WORK TO BE COMPLETED: Some entries follow. Reproduce exactly the lines starting at the one with "(** X25. The" and stopping after the one with "split; [done|]. split; [done|].".
───
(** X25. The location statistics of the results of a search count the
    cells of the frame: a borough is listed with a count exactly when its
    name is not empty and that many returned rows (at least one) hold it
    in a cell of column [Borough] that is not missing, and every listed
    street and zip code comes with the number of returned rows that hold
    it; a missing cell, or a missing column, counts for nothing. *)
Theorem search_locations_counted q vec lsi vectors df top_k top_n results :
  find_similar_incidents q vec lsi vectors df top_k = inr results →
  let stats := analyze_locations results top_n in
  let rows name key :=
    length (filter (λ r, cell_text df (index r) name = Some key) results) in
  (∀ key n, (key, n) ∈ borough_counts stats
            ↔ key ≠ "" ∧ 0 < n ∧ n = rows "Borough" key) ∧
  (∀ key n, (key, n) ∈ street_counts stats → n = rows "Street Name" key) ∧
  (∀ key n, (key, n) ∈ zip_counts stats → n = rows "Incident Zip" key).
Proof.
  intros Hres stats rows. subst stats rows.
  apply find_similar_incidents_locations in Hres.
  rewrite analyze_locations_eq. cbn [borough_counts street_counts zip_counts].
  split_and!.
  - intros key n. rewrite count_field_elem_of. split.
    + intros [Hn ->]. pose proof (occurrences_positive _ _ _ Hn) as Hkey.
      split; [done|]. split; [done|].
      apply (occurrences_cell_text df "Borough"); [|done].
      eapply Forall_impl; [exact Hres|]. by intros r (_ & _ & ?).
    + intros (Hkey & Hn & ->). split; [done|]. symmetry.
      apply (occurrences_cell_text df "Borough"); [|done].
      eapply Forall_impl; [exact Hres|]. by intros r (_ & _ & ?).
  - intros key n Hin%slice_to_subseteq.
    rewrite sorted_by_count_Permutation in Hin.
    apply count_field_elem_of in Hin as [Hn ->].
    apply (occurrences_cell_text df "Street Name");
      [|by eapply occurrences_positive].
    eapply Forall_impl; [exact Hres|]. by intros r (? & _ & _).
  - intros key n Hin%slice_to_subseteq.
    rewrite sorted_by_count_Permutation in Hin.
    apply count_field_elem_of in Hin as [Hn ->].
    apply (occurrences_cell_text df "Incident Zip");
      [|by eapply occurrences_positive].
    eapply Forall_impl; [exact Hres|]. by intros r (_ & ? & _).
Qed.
───
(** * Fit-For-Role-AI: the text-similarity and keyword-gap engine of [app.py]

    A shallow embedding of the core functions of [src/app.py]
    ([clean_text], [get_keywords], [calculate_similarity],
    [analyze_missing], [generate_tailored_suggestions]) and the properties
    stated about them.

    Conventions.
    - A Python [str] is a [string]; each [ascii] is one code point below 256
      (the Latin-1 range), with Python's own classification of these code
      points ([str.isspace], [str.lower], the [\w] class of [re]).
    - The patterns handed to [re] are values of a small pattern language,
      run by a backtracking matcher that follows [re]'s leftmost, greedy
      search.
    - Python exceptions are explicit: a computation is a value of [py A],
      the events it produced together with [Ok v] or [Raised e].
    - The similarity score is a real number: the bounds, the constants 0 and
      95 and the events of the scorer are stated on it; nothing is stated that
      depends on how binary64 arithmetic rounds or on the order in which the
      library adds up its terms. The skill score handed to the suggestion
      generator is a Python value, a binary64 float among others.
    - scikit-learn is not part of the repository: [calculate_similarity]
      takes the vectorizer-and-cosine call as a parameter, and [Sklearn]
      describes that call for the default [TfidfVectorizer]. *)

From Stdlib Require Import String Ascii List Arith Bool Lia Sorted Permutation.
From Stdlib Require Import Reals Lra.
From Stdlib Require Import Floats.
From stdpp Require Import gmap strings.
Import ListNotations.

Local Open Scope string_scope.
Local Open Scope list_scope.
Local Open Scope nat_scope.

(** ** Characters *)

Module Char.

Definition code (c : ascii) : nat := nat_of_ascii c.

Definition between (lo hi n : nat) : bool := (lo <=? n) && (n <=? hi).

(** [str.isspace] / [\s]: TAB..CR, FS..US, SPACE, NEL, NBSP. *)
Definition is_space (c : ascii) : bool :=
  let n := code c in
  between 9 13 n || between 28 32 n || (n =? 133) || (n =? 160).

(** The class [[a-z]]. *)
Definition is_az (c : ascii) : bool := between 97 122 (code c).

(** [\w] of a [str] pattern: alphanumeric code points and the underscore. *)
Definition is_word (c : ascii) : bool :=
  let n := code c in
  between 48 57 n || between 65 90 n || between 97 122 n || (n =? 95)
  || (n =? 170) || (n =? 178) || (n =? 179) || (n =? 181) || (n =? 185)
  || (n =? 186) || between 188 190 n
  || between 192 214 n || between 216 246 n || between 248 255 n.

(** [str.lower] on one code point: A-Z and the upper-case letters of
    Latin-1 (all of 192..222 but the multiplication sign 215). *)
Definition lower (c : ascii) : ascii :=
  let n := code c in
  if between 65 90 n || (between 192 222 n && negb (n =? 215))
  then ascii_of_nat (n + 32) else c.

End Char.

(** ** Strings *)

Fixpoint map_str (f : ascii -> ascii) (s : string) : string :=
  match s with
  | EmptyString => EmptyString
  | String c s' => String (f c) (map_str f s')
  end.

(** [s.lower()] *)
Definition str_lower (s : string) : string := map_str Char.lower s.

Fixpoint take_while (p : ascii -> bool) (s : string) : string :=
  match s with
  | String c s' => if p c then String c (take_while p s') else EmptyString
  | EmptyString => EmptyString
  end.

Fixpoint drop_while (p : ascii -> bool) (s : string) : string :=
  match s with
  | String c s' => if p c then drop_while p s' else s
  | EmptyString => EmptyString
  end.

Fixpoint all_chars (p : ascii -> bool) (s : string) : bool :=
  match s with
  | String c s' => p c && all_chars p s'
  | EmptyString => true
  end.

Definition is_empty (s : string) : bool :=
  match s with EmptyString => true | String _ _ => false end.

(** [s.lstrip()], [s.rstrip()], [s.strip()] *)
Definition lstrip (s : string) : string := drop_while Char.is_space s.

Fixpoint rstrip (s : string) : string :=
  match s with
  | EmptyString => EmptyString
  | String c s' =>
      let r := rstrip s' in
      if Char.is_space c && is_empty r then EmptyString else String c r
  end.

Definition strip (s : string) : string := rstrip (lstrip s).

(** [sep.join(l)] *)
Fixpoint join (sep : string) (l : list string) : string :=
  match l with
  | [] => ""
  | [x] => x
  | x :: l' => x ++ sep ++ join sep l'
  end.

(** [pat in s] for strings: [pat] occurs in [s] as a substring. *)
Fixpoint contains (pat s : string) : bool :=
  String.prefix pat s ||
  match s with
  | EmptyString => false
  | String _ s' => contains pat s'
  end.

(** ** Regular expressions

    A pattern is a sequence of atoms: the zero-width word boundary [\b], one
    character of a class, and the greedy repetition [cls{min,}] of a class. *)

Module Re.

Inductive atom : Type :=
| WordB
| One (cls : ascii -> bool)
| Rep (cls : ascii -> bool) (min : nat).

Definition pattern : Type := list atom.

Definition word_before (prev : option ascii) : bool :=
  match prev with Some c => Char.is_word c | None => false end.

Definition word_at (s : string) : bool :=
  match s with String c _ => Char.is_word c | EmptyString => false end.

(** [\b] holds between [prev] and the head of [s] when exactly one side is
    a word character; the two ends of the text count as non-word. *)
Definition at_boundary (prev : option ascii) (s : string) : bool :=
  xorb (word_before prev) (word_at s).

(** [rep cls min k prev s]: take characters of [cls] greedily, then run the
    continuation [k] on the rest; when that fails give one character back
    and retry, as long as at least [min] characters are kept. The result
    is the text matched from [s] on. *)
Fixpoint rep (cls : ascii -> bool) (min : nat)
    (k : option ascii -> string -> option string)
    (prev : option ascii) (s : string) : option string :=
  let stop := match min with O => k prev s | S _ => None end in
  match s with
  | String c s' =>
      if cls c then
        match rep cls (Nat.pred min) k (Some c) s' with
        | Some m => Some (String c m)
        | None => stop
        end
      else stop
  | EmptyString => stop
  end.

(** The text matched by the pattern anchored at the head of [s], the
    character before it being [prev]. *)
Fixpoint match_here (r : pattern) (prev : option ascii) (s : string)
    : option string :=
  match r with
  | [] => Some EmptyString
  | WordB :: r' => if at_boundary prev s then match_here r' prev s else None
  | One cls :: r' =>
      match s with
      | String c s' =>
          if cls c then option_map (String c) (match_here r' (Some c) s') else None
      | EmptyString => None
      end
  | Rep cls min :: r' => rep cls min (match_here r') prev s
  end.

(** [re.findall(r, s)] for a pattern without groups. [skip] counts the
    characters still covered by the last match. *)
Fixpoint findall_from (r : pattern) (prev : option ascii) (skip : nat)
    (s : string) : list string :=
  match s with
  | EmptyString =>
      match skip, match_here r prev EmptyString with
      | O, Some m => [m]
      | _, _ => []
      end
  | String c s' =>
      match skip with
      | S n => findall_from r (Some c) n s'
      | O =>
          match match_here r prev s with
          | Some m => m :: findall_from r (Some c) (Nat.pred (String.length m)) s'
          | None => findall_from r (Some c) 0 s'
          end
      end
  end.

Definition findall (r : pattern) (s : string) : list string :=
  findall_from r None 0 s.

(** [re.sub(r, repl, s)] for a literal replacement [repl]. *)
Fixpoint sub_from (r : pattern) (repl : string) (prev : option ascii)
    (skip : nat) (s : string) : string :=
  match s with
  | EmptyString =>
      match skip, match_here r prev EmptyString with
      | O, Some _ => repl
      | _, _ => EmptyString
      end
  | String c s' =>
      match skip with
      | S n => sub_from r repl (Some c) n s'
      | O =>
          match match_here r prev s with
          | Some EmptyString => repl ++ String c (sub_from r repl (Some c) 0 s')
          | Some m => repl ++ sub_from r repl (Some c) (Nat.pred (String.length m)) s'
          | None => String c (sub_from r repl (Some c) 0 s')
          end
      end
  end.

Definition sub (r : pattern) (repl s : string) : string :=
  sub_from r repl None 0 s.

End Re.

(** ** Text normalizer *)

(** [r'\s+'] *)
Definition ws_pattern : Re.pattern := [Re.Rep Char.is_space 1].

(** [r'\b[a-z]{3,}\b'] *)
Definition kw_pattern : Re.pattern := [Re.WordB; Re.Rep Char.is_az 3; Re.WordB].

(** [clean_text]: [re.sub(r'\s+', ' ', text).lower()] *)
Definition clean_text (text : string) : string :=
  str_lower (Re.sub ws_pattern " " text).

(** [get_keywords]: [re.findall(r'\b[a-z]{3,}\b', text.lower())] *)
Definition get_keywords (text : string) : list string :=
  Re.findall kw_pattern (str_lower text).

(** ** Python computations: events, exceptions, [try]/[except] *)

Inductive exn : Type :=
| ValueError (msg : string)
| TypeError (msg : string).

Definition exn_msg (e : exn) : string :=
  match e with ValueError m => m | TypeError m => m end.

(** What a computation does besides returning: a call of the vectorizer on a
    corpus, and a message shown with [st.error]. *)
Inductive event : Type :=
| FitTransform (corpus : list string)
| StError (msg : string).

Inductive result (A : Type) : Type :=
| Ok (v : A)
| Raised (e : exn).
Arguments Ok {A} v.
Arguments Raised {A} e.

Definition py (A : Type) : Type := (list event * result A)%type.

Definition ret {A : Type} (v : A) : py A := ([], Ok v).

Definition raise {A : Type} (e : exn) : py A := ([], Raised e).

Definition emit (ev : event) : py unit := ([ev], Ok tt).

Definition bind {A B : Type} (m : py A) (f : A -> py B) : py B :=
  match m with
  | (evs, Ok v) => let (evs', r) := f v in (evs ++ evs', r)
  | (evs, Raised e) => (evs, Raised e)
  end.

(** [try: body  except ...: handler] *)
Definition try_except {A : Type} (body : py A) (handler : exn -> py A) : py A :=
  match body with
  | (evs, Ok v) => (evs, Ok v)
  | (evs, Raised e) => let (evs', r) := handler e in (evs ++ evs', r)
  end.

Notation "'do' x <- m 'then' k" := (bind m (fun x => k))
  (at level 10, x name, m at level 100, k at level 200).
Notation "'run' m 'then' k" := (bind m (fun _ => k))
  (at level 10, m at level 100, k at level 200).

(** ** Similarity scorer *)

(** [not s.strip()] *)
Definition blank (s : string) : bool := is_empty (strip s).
───
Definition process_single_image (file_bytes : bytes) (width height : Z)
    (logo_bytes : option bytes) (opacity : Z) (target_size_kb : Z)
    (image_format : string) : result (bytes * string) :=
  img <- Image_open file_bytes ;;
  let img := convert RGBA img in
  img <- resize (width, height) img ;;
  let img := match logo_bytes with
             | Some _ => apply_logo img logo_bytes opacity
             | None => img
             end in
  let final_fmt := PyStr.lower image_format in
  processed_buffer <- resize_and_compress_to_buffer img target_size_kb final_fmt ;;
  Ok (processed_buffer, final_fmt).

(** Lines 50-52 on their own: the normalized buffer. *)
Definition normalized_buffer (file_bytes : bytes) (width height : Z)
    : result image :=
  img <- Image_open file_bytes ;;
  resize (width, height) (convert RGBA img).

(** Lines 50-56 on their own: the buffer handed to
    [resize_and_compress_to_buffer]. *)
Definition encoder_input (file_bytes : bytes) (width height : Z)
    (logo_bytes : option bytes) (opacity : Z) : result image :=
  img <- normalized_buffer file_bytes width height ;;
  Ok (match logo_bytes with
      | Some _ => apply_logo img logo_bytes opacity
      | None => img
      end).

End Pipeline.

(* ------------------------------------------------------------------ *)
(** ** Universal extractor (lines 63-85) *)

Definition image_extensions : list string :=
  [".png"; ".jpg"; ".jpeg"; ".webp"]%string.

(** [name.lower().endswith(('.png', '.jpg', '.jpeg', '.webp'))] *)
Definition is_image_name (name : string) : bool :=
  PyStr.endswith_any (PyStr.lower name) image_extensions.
───
RESULT FOR THIS EXERCISE:
(** X25. The location statistics of the results of a search count the
    cells of the frame: a borough is listed with a count exactly when its
    name is not empty and that many returned rows (at least one) hold it
    in a cell of column [Borough] that is not missing, and every listed
    street and zip code comes with the number of returned rows that hold
    it; a missing cell, or a missing column, counts for nothing. *)
Theorem search_locations_counted q vec lsi vectors df top_k top_n results :
  find_similar_incidents q vec lsi vectors df top_k = inr results →
  let stats := analyze_locations results top_n in
  let rows name key :=
    length (filter (λ r, cell_text df (index r) name = Some key) results) in
  (∀ key n, (key, n) ∈ borough_counts stats
            ↔ key ≠ "" ∧ 0 < n ∧ n = rows "Borough" key) ∧
  (∀ key n, (key, n) ∈ street_counts stats → n = rows "Street Name" key) ∧
  (∀ key n, (key, n) ∈ zip_counts stats → n = rows "Incident Zip" key).
Proof.
  intros Hres stats rows. subst stats rows.
  apply find_similar_incidents_locations in Hres.
  rewrite analyze_locations_eq. cbn [borough_counts street_counts zip_counts].
  split_and!.
  - intros key n. rewrite count_field_elem_of. split.
    + intros [Hn ->]. pose proof (occurrences_positive _ _ _ Hn) as Hkey.
      split; [done|]. split; [done|].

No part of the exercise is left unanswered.